## TASK TO CARRY OUT
Find the line containing "link_node link = Some p →" in the entries below. Restate it and each line after it, word for word, up to and including the line containing "intros Ha Hc. revert Ha.".

## SOURCE DATA
Lemma node_repr_relock n h lk lk' p par fs ps nd :
  node_repr n h lk p par fs ps → NoDup ps → h !! p = Some nd →
  node_repr n (<[p:=set_lock lk' nd]> h) lk' p par fs ps.
Proof.
  destruct n as [|n].
  - intros (-> & Hsz & dt & Hp) _ Hnd. simplify_eq. split; [done|]. split; [done|].
    exists dt. by rewrite lookup_insert_eq.
  - rewrite !node_repr_S. intros (cs & dt & dc & segs & Hp & Hk & -> & -> & Hb & Hsz) Hnd Hl.
    simplify_eq. apply NoDup_cons in Hnd as [Hnd _].
    exists cs, dt, dc, segs. rewrite lookup_insert_eq. split; [done|]. split; [|done].
    eapply kids_repr_frame; [|exact Hk]. by apply agree_insert.
Qed.

(** ** A tree with a hole

    The path from the root pointer [rt] down to a node [p] at height [n] with
    parent [par], [k] nodes long and all of it locked or all of it free ([lk]),
    with the files left and right of the hole, the nodes outside of the hole,
    and the keys the hole accepts. *)
Inductive ctx (lk : bool) (h : gmap ptr MemTreeNode) (rt : option ptr)
    : nat → nat → ptr → option ptr → list FileNode → list FileNode → list ptr →
      (Z → Prop) → Prop :=
  | ctx_root n p : rt = Some p → ctx lk h rt 0 n p None [] [] [] (λ x, 0 < x)
  | ctx_child k n p q qpar pre link m post dt dc sL sR fsL fsR ps rng mid :
      ctx lk h rt k (S n) q qpar fsL fsR ps rng →
      h !! q = Some (Node qpar (pre ++ (link, m) :: post) dt dc lk) →
      link_node link = Some p →
      kids_repr n h q pre sL → kids_repr n h q post sR →
      sized (is_child qpar) NODE_MAX_CHILD_COUNT ncap (length (pre ++ (link, m) :: post)) →
      seg_from 0 pre.*2 sL.*1 mid → bounds_from mid (m :: post.*2) ([] :: sR.*1) →
      Forall (λ f, rng (id f)) (concat sL.*1 ++ concat sR.*1) →
      ctx lk h rt (S k) n p (Some q) (fsL ++ concat sL.*1) (concat sR.*1 ++ fsR)
        (q :: concat sL.*2 ++ concat sR.*2 ++ ps) (λ x, rng x ∧ in_slot mid m x).

Lemma ctx_frame lk h h' rt k n p par fsL fsR ps rng :
  agree ps h h' → ctx lk h rt k n p par fsL fsR ps rng →
  ctx lk h' rt k n p par fsL fsR ps rng.
Proof.
  intros Ha Hc. revert Ha.
  induction Hc as [n p Hr|k n p q qpar pre link m post dt dc sL sR fsL fsR ps rng mid
    Hc IH Hq Hl Hpre Hpost Hsz Hseg Hb Hrng]; intros Ha; [by constructor|].
  econstructor; try done.
  - apply IH. eapply agree_weaken; [|exact Ha]. set_solver.
  - rewrite Ha; [exact Hq|left].
  - eapply kids_repr_frame; [|exact Hpre]. eapply agree_weaken; [|exact Ha]. set_solver.
  - eapply kids_repr_frame; [|exact Hpost]. eapply agree_weaken; [|exact Ha]. set_solver.
Qed.

Lemma ctx_files lk h rt k n p par fsL fsR ps rng x :
  ctx lk h rt k n p par fsL fsR ps rng → rng x →
  0 < x ∧ Forall (λ f, id f < x) fsL ∧ Forall (λ f, x < id f) fsR.
Proof.
  intros Hc. revert x.
  induction Hc as [n p Hr|k n p q qpar pre link m post dt dc sL sR fsL fsR ps rng mid
    Hc IH Hq Hl Hpre Hpost Hsz Hseg Hb Hrng]; intros x Hx.
  { by split_and!; [|constructor..]. }
  destruct Hx as [Hx Hs]. destruct (IH x Hx) as (? & ? & ?).
  apply seg_from_files in Hseg. apply bounds_from_focus in Hb as (_ & _ & Hright).
  split; [done|]. split; apply Forall_app; split; try done; [|by apply Hright].
  eapply Forall_impl; [exact Hseg|]. intros f Hf. cbn in Hf. destruct Hs as [? _]. lia.
Qed.

(** The parts of a node around one child *)
Lemma node_of_parts n h lk q qpar pre link m post dt dc sL sR fs ps :
  ∀ mid,
  h !! q = Some (Node qpar (pre ++ (link, m) :: post) dt dc lk) →
  kids_repr n h q pre sL → link_repr n h (Some q) link fs ps → kids_repr n h q post sR →
  sized (is_child qpar) NODE_MAX_CHILD_COUNT ncap (length (pre ++ (link, m) :: post)) →
  seg_from 0 pre.*2 sL.*1 mid → bounds_from mid (m :: post.*2) ([] :: sR.*1) →
  Forall (λ f, in_slot mid m (id f)) fs →
  node_repr (S n) h lk q qpar (concat sL.*1 ++ fs ++ concat sR.*1)
    (q :: concat sL.*2 ++ ps ++ concat sR.*2).
Proof.
  intros mid Hq Hpre Hl Hpost Hsz Hseg Hb Hfs. apply node_repr_S.
  exists (pre ++ (link, m) :: post), dt, dc, (sL ++ (fs, ps) :: sR).
  assert (length pre = length sL) as Hlen by by eapply Forall2_length.
  split; [done|]. split; [|split; [|split; [|split; [|done]]]].
  - apply kids_repr_app; [done|]. split; [done|]. by constructor.
  - rewrite fmap_app, concat_app. done.
  - rewrite fmap_app, concat_app. done.
  - rewrite !fmap_app. cbn [fmap list_fmap]. apply bounds_from_app; [|done|].
    + by rewrite !length_fmap.
    + exists mid. split; [done|]. apply bounds_from_focus in Hb as (_ & Hb & _). by apply Hb.
Qed.

(** Taking one child out of a node *)
Lemma parts_of_node n h lk q qpar fs ps x :
  node_repr (S n) h lk q qpar fs ps → 0 < x ≤ u64_max →
  ∃ i pre link m post dt dc sL s sR mid,
    h !! q = Some (Node qpar (pre ++ (link, m) :: post) dt dc lk) ∧
    position (λ c, id_le_max x c.2) (pre ++ (link, m) :: post) = Some i ∧ length pre = i ∧
    kids_repr n h q pre sL ∧ link_repr n h (Some q) link s.1 s.2 ∧ kids_repr n h q post sR ∧
    sized (is_child qpar) NODE_MAX_CHILD_COUNT ncap (length (pre ++ (link, m) :: post)) ∧
    seg_from 0 pre.*2 sL.*1 mid ∧ bounds_from mid (m :: post.*2) ([] :: sR.*1) ∧
    Forall (λ f, in_slot mid m (id f)) s.1 ∧ in_slot mid m x ∧
    fs = concat sL.*1 ++ s.1 ++ concat sR.*1 ∧
    ps = q :: concat sL.*2 ++ s.2 ++ concat sR.*2.
Proof.
  rewrite node_repr_S. intros (cs & dt & dc & segs & Hq & Hk & -> & -> & Hb & Hsz) Hx.
  destruct (find_slot 0 cs segs.*1 x Hb Hx)
    as (i & pre & link & m & post & sL & s & sR & mid & Hpos & -> & Hi & Hss & Hlen & Hseg & Hb' & Hslot).
  apply fmap_app_inv in Hss as (tL & tR' & -> & Htr & ->).
  destruct tR' as [|t tR]; [done|]. cbn in Htr. injection Htr as -> ->.
  rewrite length_fmap in Hlen.
  apply kids_repr_app in Hk as [Hpre Hk]; [|done].
  apply Forall2_cons in Hk as [Hl Hpost].
  pose proof (bounds_from_focus _ _ _ _ _ Hb') as (Hin & Hre & _).
  exists i, pre, link, m, post, dt, dc, tL, t, tR, mid.
  split_and!; try done.
  - apply Hre. constructor.
  - by rewrite fmap_app, concat_app.
  - by rewrite fmap_app, concat_app.
Qed.

(** Filling the hole of a free path gives the whole tree. *)
Lemma ctx_plug lk h rt k n p par fsL fsR psC rng : ∀ fs ps,
  ctx lk h rt k n p par fsL fsR psC rng → lk = false →
  node_repr n h false p par fs ps → Forall (λ f, rng (id f)) fs →
  ∃ r ps', rt = Some r ∧ node_repr (k + n) h false r None (fsL ++ fs ++ fsR) ps' ∧
    ps' ≡ₚ psC ++ ps.
Proof.
  intros fs ps Hc. revert fs ps.
  induction Hc as [n p Hr|k n p q qpar pre link m post dt dc sL sR fsL fsR psC rng mid
    Hc IH Hq Hl Hpre Hpost Hsz Hseg Hb Hrng]; intros fs ps -> Hn Hfs.
  { exists p, ps. rewrite app_nil_r. done. }
  destruct (IH (concat sL.*1 ++ fs ++ concat sR.*1) (q :: concat sL.*2 ++ ps ++ concat sR.*2))
    as (r & ps' & Hr & Hn' & Hps'); [done|..].
  - eapply node_of_parts; try done.
    + unfold link_repr. by rewrite Hl.
    + eapply Forall_impl; [exact Hfs|]. by intros f [_ ?].
  - apply Forall_app in Hrng as [HL HR]. apply Forall_app. split; [done|].
    apply Forall_app. split; [|done]. eapply Forall_impl; [exact Hfs|]. by intros f [? _].
  - exists r, ps'. split; [done|]. split.
    + replace (S k + n)%nat with (k + S n)%nat by lia. by rewrite <- !app_assoc in *.
    + rewrite Hps'. solve_Permutation.
Qed.
End repr.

## YOUR SOLUTION
      link_node link = Some p →
      kids_repr n h q pre sL → kids_repr n h q post sR →
      sized (is_child qpar) NODE_MAX_CHILD_COUNT ncap (length (pre ++ (link, m) :: post)) →
      seg_from 0 pre.*2 sL.*1 mid → bounds_from mid (m :: post.*2) ([] :: sR.*1) →
      Forall (λ f, rng (id f)) (concat sL.*1 ++ concat sR.*1) →
      ctx lk h rt (S k) n p (Some q) (fsL ++ concat sL.*1) (concat sR.*1 ++ fsR)
        (q :: concat sL.*2 ++ concat sR.*2 ++ ps) (λ x, rng x ∧ in_slot mid m x).

Lemma ctx_frame lk h h' rt k n p par fsL fsR ps rng :
  agree ps h h' → ctx lk h rt k n p par fsL fsR ps rng →
  ctx lk h' rt k n p par fsL fsR ps rng.
Proof.
  intros Ha Hc. revert Ha.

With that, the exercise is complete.